The heart of the family

I was acutely aware of my panting as I jogged up the hills and round the circuit at Boot Camp this morning. And of my heart beating. In fact my mortality was way too evident.

That's probably because in the minutes before we started, one of my fellow "campers" had been telling us the story of how her dad, whose own dad had died young of a heart attack, had decided when he reached 50 to have himself checked out. Whoops! He was rushed straight into surgery for a triple bypass.

The reason no-one had picked up that he had a problem was because he had always been a fit man, and so even with a heart that was iffy, he was fitter than most of his contemporaries. "After the operation, he said he could see how much his heart had been struggling," she told us, "because he now felt so fantastic when he exercised - he could run twice as far, do twice as much."

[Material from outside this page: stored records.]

(** ** Words of a bitmap *)

Lemma wf_words b : wf b -> DIVROUNDUP (nbits b) BITS_PER_WORD = zlen (v b).
Proof.
  intros (Hn & Hl & _). unfold DIVROUNDUP, BITS_PER_WORD.
  rewrite Hl. unfold u32, u32_mod. lia.
Qed.

Lemma wf_rd b ix :
  wf b -> 0 <= ix < zlen (v b) ->
  exists w, rd (v b) ix = Ok w /\ 0 <= w < 256 /\
    forall k, 0 <= k < 8 -> bit b (8 * ix + k) = Z.testbit w k.
Proof.
  intros (_ & _ & Hb & _) Hix. destruct (rd_in (v b) ix Hix) as (w & Hw & Hl).
  exists w. split_and!; [done|by apply (Forall_lookup_1 _ _ _ _ Hb Hl)..|].
  intros k Hk. unfold bit. replace ((8 * ix + k) / 8) with ix by lia.
  rewrite Hl. f_equal. lia.
Qed.

Lemma bit_word b i :
  wf b -> 0 <= i < nbits b -> 0 <= i / 8 < zlen (v b).
Proof. intros (Hn & Hl & _) Hi. rewrite Hl. lia. Qed.

(** Storing a byte that differs from the old one in bit [i] only. *)
Lemma update_bit b i x w w' :
  wf b -> 0 <= i < nbits b -> rd (v b) (i / 8) = Ok w -> 0 <= w' < 256 ->
  (forall k, 0 <= k < 8 -> Z.testbit w' k = if k =? i mod 8 then x else Z.testbit w k) ->
  exists v', wr (v b) (i / 8) (byte w') = Ok v' /\ wf (set_v b v') /\
    forall j, 0 <= j -> bit (set_v b v') j = if j =? i then x else bit b j.
Proof.
  intros Hwf Hi Hw Hw' Hbits. pose proof (bit_word b i Hwf Hi) as Hix.
  rewrite wr_in, byte_small by done. eexists. split; [done|].
  set (b' := set_v b _).
  assert (forall j, 0 <= j -> bit b' j = if j =? i then x else bit b j) as Hbit.
  { intros j Hj. unfold bit, b'. simpl. apply rd_Some in Hw as [_ Hw].
    destruct (decide (j / 8 = i / 8)) as [He|He].
    - rewrite He, list_lookup_insert_eq by lia. rewrite Hw, Hbits by lia.
      destruct (Z.eqb_spec j i), (Z.eqb_spec (j mod 8) (i mod 8)); try done; lia.
    - rewrite list_lookup_insert_ne by lia. destruct (Z.eqb_spec j i) as [->|]; done. }
  split; [|done]. destruct Hwf as (Hn & Hl & Hb & Hpad). split_and!; simpl.
  - lia.
  - lia.
  - by rewrite length_insert.
  - by apply Forall_insert.
  - rewrite length_insert. intros j Hj. rewrite Hbit by lia.
    destruct (Z.eqb_spec j i); [lia|by apply Hpad].
Qed.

His cardiologist said it was by no means unheard of for this to happen - people's very fitness can apparently mask the symptoms of trouble because problems grow slowly, and we may see them as just a function of getting older; and because we reassure ourselves by comparing ourselves to others, as if the "norm" is something outside of ourselves.

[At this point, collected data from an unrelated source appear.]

(* ===== verification/Paging.v ===== *)
(** * Demand paging is transparent

    The contract of the coremap, the page table and the swap file together:
    every process sees its own pages, wherever they are.  [resident] and
    [swapped] say where the contents of a page of a process are kept; the
    invariant [inv] ties the four tables together, and the theorems say that
    allocating, evicting, swapping in, freeing and forking keep or move page
    contents as they should, and where they do not. *)

From S2P Require Import Prelude VmState Coremap Swap TlbHw PageTable.
Import Vm Coremap Swap TlbHw PageTable.

Module Paging.
Section Paging.
Context {file page : Type} {SD : SwapDev file page} {SDL : SwapDevLaws file page}.
Context {CK : Clock} {CKL : ClockLaws}.
Local Abbreviation M := (M file page).
Local Abbreviation vm := (vm file page).

(** The first managed physical address. *)
Context (lo : Z) (Hlo : 0 < lo /\ lo mod 4096 = 0).

Definition frame (i : nat) : Z := lo + 4096 * Z.of_nat i.

Definition user_va (v : Z) : Prop := 0 < v < 2147483648 /\ v mod 4096 = 0.

(** The page of process [p] at [v] is in memory, or in the swap file, with
    contents [data]. *)
Definition resident (s : vm) (p v : Z) (data : page) : Prop :=
  exists i e, page_table s !! i = Some e /\ pid e = p /\ vaddr e = v /\
    ram s !! paddr e = Some data.

Definition swapped (s : vm) (p v : Z) (data : page) : Prop :=
  exists k w, swap_array s !! k = Some w /\ sw_pid w = p /\ va w = v /\
    vop_read (swap_file s) (offset w) = (0, data).

Definition holds (s : vm) (p v : Z) (data : page) : Prop :=
  resident s p v data \/ swapped s p v data.

(** The page table has an entry for the page. *)
Definition in_memory (s : vm) (p v : Z) : Prop :=
  exists i e, page_table s !! i = Some e /\ pid e = p /\ vaddr e = v.

(** The tables agree; [x] is a page that may be both resident and swapped
    (while it is being swapped in), and is [(0,0)] between the operations. *)
Record inv (x : Z * Z) (s : vm) : Prop := mk_inv {
  inv_len : length (coremap s) = length (page_table s);
  inv_frame i e : page_table s !! i = Some e ->
    paddr e = frame i /\ frame i < 536870912 /\ is_Some (ram s !! frame i);
  inv_user i e c : page_table s !! i = Some e -> coremap s !! i = Some c ->
    (pid e <> 0 <-> is_user c) /\ (pid e <> 0 -> user_va (vaddr e));
  inv_uniq i j e f : page_table s !! i = Some e -> page_table s !! j = Some f ->
    pid e <> 0 -> pid e = pid f -> vaddr e = vaddr f -> i = j;
  inv_swlen : zlen (swap_array s) = SWAP_MAX;
  inv_slot k w : swap_array s !! k = Some w -> va w <> 0 ->
    sw_pid w <> 0 /\ user_va (va w) /\ offset w = Z.of_nat k * PAGE_SIZE /\
    exists data, vop_read (swap_file s) (offset w) = (0, data);
  inv_swuniq k j w u : swap_array s !! k = Some w -> swap_array s !! j = Some u ->
    va w <> 0 -> sw_pid w = sw_pid u -> va w = va u -> k = j;
  inv_excl i e k w : page_table s !! i = Some e -> swap_array s !! k = Some w ->
    pid e <> 0 -> va w <> 0 -> sw_pid w = pid e -> va w = vaddr e -> (pid e, vaddr e) = x;
  inv_stamped : stamped s;
  inv_stats : zlen (stats_counts s) = VMSTAT_COUNT;
  inv_tlb : zlen (tlb s) = NUM_TLB;
}.

(** ** The three changes an allocation is made of *)

(** Frame [i] goes to a page of a process. *)
Definition claim (i : nat) (p v w d : Z) (t : Z * Z) (s : vm) : vm :=
  set_coremap (<[i := mk_cme 1 0 (fst t) (snd t)]> (coremap s))
    (set_page_table (<[i := mk_pte v (frame i) p 1 w d]> (page_table s)) s).

(** The page in frame [i] goes to swap slot [k]; [f] is the file after it. *)
Definition evict (i : nat) (e : page_table_entry) (k : nat) (f : file) (s : vm) : vm :=
  set_swap_file f (set_swap_array (<[k := mk_swe (vaddr e) (pid e) (Z.of_nat k * PAGE_SIZE)]> (swap_array s))
    (set_coremap (<[i := mk_cme 0 0 0 0]> (coremap s))
      (set_page_table (<[i := mk_pte 0 (paddr e) 0 0 0 0]> (page_table s)) s))).

(** The same when the write to the swap file failed: the slot stays free. *)
Definition discard (i : nat) (e : page_table_entry) (f : file) (s : vm) : vm :=
  set_swap_file f (set_coremap (<[i := mk_cme 0 0 0 0]> (coremap s))
    (set_page_table (<[i := mk_pte 0 (paddr e) 0 0 0 0]> (page_table s)) s)).

(** Statistics, the TLB, the buffers and the clock. *)
Definition misc st l n a b c (s : vm) : vm :=
  set_stats st (set_tlb l n (set_buffers a b (set_clock c s))).

Lemma inv_misc x st l n a b c s :
  inv x s -> zlen st = VMSTAT_COUNT -> zlen l = NUM_TLB -> (clock s <= c)%nat ->
  inv x (misc st l n a b c s).
Proof.
  intros [] Hst Hl Hc. constructor; try done.
  intros j e Hj Hu. eapply time_le_trans; [by eapply inv_stamped0|]. by apply gettime_mono.
Qed.

Lemma inv_weaken x y s :
  inv x s -> (forall i e k w, page_table s !! i = Some e -> swap_array s !! k = Some w ->
    pid e <> 0 -> va w <> 0 -> sw_pid w = pid e -> va w = vaddr e -> (pid e, vaddr e) = y) ->
  inv y s.
Proof. intros [] Hy. by constructor. Qed.

Lemma inv_entry x s i c :
  inv x s -> coremap s !! i = Some c -> exists e, page_table s !! i = Some e /\ paddr e = frame i.
Proof.
  intros Hinv Hc. destruct (lookup_lt_is_Some_2 (page_table s) i) as [e He].
  { rewrite <- (inv_len x s Hinv). by eapply lookup_lt_Some. }
  exists e. split; [done|]. by apply (inv_frame x s Hinv i e).
Qed.

Lemma inv_core x s i e :
  inv x s -> page_table s !! i = Some e -> exists c, coremap s !! i = Some c.
Proof.
  intros Hinv He. apply lookup_lt_is_Some_2. rewrite (inv_len x s Hinv). by eapply lookup_lt_Some.
Qed.

Lemma claim_inv x i c p v w d t s :
  inv x s -> coremap s !! i = Some c -> ~ is_user c -> p <> 0 -> user_va v ->
  ~ in_memory s p v ->
  (forall k u, swap_array s !! k = Some u -> sw_pid u = p -> va u = v -> x = (p, v)) ->
  time_le t (gettime (clock s)) ->
  inv x (claim i p v w d t s).
Proof.
  intros Hinv Hc Hf Hp Hv Hni Hx Ht. destruct (inv_entry x s i c Hinv Hc) as (e & He & Hpa).
  pose proof (lookup_lt_Some _ _ _ Hc) as Hci. pose proof (lookup_lt_Some _ _ _ He) as Hei.
  pose proof Hinv as []. constructor; cbn; try done.
  - by rewrite !length_insert.
  - intros j f Hj. apply list_lookup_insert_Some in Hj as [(-> & <- & _)|[Hne Hj]].
    + destruct (inv_frame0 j e He) as (_ & ? & ?). done.
    + by apply inv_frame0.
  - intros j f u Hj Hu. apply list_lookup_insert_Some in Hj as [(-> & <- & _)|[Hne Hj]].
    + rewrite list_lookup_insert_eq in Hu by done. by injection Hu as <-.
    + rewrite list_lookup_insert_ne in Hu by done. by eapply inv_user0.
  - intros j1 j2 f1 f2 H1 H2 Hpid Hpp Hvv.
    apply list_lookup_insert_Some in H1 as [(-> & <- & _)|[Hne1 H1]];
      apply list_lookup_insert_Some in H2 as [(? & <- & _)|[Hne2 H2]]; try done.
    + destruct Hni. exists j2, f2. by simpl in *.
    + destruct Hni. exists j1, f1. by simpl in *.
    + by eapply (inv_uniq0 j1 j2).
  - intros j f k u Hj Hk Hpf Hvu Hpp Hvv.
    apply list_lookup_insert_Some in Hj as [(-> & <- & _)|[Hne Hj]]; [|by eapply inv_excl0].
    cbn in *. symmetry. by eapply Hx.
  - intros j u Hj Hu. apply list_lookup_insert_Some in Hj as [(-> & <- & _)|[Hne Hj]].
    + unfold stamp. cbn. by destruct t.
    + by eapply inv_stamped0.
Qed.

(** A claimed frame shows only the new page; all others keep their contents. *)
Lemma claim_holds x i c p v w d t s q u data :
  inv x s -> coremap s !! i = Some c -> ~ is_user c -> q <> 0 -> (q, u) <> (p, v) ->
  holds (claim i p v w d t s) q u data <-> holds s q u data.
Proof.
  intros Hinv Hc Hf Hq Hne. unfold holds.
  assert (resident (claim i p v w d t s) q u data <-> resident s q u data) as ->; [|done].
  destruct (inv_entry x s i c Hinv Hc) as (e & He & Hpa).
  assert (pid e = 0) as He0.
  { destruct (decide (pid e = 0)); [done|]. destruct Hf. by apply (inv_user x s Hinv i e c He Hc). }
  split; intros (j & f & Hj & Hp & Hv & Hd); cbn in *.
  - apply list_lookup_insert_Some in Hj as [(-> & <- & _)|[Hji Hj]]; [by cbn in *; subst|].
    by exists j, f.
  - exists j, f. cbn. rewrite list_lookup_insert_ne; [done|]. intros ->. congruence.
Qed.

Lemma slot_offset x s k w :
  inv x s -> swap_array s !! k = Some w -> va w <> 0 -> offset w = Z.of_nat k * PAGE_SIZE.
Proof. intros Hinv Hk Hv. by apply (inv_slot x s Hinv k w). Qed.

(** A write at slot [k] leaves the other slots readable as before. *)
Lemma other_slot_read k j f data :
  k <> j ->
  vop_read (snd (vop_write f (Z.of_nat k * PAGE_SIZE) data)) (Z.of_nat j * PAGE_SIZE) =
  vop_read f (Z.of_nat j * PAGE_SIZE).
Proof.
  intros Hkj. apply vop_write_other; unfold PAGE_SIZE; [apply Z.mod_mul; lia..|lia].
Qed.

Section Evict.
Context (x : Z * Z) (s : vm) (i k : nat) (e : page_table_entry) (u0 : swap_entry) (data : page) (f : file).
Context (Hinv : inv x s) (He : page_table s !! i = Some e) (Hpe : pid e <> 0)
  (Hex : (pid e, vaddr e) <> x) (Hk : swap_array s !! k = Some u0) (Hu0 : va u0 = 0)
  (Hd : ram s !! paddr e = Some data)
  (Hwr : vop_write (swap_file s) (Z.of_nat k * PAGE_SIZE) data = (0, f)).

Lemma evict_read_other j w :
  j <> k -> swap_array s !! j = Some w -> va w <> 0 ->
  vop_read f (offset w) = vop_read (swap_file s) (offset w).
Proof using Hinv Hwr SDL.
  intros Hj Hw Hv. rewrite (slot_offset x s j w Hinv Hw Hv).
  rewrite <- (other_slot_read k j (swap_file s) data) by done. by rewrite Hwr.
Qed.

Lemma evict_va : user_va (vaddr e).
Proof using Hinv He Hpe.
  destruct (inv_core x s i e Hinv He) as [c Hc]. by apply (inv_user x s Hinv i e c He Hc).
Qed.

(** No slot holds the victim yet. *)
Lemma evict_not_swapped j w :
  swap_array s !! j = Some w -> sw_pid w = pid e -> va w = vaddr e -> False.
Proof using Hinv He Hpe Hex.
  intros Hw Hp Hv. apply Hex. eapply (inv_excl x s Hinv i e j w); try done.
  rewrite Hv. pose proof evict_va as [? _]. lia.
Qed.

Lemma evict_inv : inv x (evict i e k f s).
Proof using Hinv He Hpe Hex Hk Hu0 Hd Hwr SDL.
  pose proof evict_va as Hva. pose proof Hinv as [].
  pose proof (lookup_lt_Some _ _ _ He) as Hei. pose proof (lookup_lt_Some _ _ _ Hk) as Hki.
  constructor; cbn; rewrite ?length_insert; try done.
  - intros j g Hj. apply list_lookup_insert_Some in Hj as [(-> & <- & _)|[Hne Hj]];
      [exact (inv_frame0 _ _ He)|by eapply inv_frame0].
  - intros j g c Hj Hc. apply list_lookup_insert_Some in Hj as [(-> & <- & _)|[Hne Hj]].
    + rewrite list_lookup_insert_eq in Hc by lia. injection Hc as <-. cbn.
      split; [|done]. split; [done|]. by intros [? _].
    + rewrite list_lookup_insert_ne in Hc by done. by eapply inv_user0.
  - intros j1 j2 g1 g2 Hj1 Hj2 Hp Hpp Hvv.
    apply list_lookup_insert_Some in Hj1 as [(-> & <- & _)|[Hne1 Hj1]]; [done|].
    apply list_lookup_insert_Some in Hj2 as [(-> & <- & _)|[Hne2 Hj2]]; [by cbn in Hpp|].
    by eapply (inv_uniq0 j1 j2).
  - intros j w Hj Hv. apply list_lookup_insert_Some in Hj as [(-> & <- & _)|[Hne Hj]].
    + cbn in *. split_and!; try done; try apply Hva. exists data. by eapply vop_write_read.
    + rewrite (evict_read_other j w) by done. by apply inv_slot0.
  - intros j1 j2 w1 w2 Hj1 Hj2 Hv Hpp Hvv.
    apply list_lookup_insert_Some in Hj1 as [(-> & <- & _)|[Hne1 Hj1]];
      apply list_lookup_insert_Some in Hj2 as [(? & <- & _)|[Hne2 Hj2]]; try done.
    + cbn in *. by destruct (evict_not_swapped j2 w2 Hj2).
    + cbn in *. by destruct (evict_not_swapped j1 w1 Hj1).
    + by eapply (inv_swuniq0 j1 j2).
  - intros j g j' w Hj Hj' Hp Hv Hpp Hvv.
    apply list_lookup_insert_Some in Hj as [(-> & <- & _)|[Hne Hj]]; [done|].
    apply list_lookup_insert_Some in Hj' as [(-> & <- & _)|[Hne' Hj']]; [|by eapply inv_excl0].
    cbn in *. destruct Hne. by eapply (inv_uniq0 i j e g).
  - intros j c Hj Hu. apply list_lookup_insert_Some in Hj as [(-> & <- & _)|[Hne Hj]].
    + by destruct Hu.
    + by eapply inv_stamped0.
Qed.

(** Evicting moves the page; nobody's contents change. *)
Lemma evict_holds q v d' : q <> 0 -> v <> 0 -> holds (evict i e k f s) q v d' <-> holds s q v d'.
Proof using Hinv He Hpe Hk Hu0 Hd Hwr SDL.
  intros Hq Hv. pose proof (lookup_lt_Some _ _ _ Hk) as Hki. split.
  - intros [(j & g & Hj & Hp & Hvv & Hr)|(j & w & Hj & Hp & Hvv & Hr)]; cbn in *.
    + apply list_lookup_insert_Some in Hj as [(-> & <- & _)|[Hne Hj]]; [by cbn in *; subst|].
      left. by exists j, g.
    + apply list_lookup_insert_Some in Hj as [(-> & <- & _)|[Hne Hj]]; cbn in *.
      * left. exists i, e. split_and!; try done. rewrite Hd. f_equal.
        rewrite (vop_write_read _ _ _ _ Hwr) in Hr. by injection Hr as ->.
      * right. exists j, w. rewrite <- (evict_read_other j w) by congruence. done.
  - intros [(j & g & Hj & Hp & Hvv & Hr)|(j & w & Hj & Hp & Hvv & Hr)].
    + destruct (decide (j = i)) as [->|Hne].
      * right. assert (g = e) as -> by congruence. exists k. eexists. cbn.
        rewrite list_lookup_insert_eq by done. split; [done|]. cbn. split_and!; try done.
        rewrite (vop_write_read _ _ _ _ Hwr). congruence.
      * left. exists j, g. cbn. by rewrite list_lookup_insert_ne.
    + right. assert (j <> k) as Hne by congruence. exists j, w. cbn.
      rewrite list_lookup_insert_ne, (evict_read_other j w) by congruence. done.
Qed.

Many of us resist medical check-ups in part because if we feel fine, why open the door to discovering there is actually something wrong? That's also why we are "lazy" about self-examination and routine screenings. But if my gym-mate's dad hadn't found the problem first, the problem would definitely have found him, and he might not be here today (click here for the symptoms of a heart attack - it's surprisingly vague in women).

Men are particularly averse to moseying along to see the doc just in case. But since it's Movember, we reckon it's the very least they should do to reassure themselves, and to reassure the women who love them.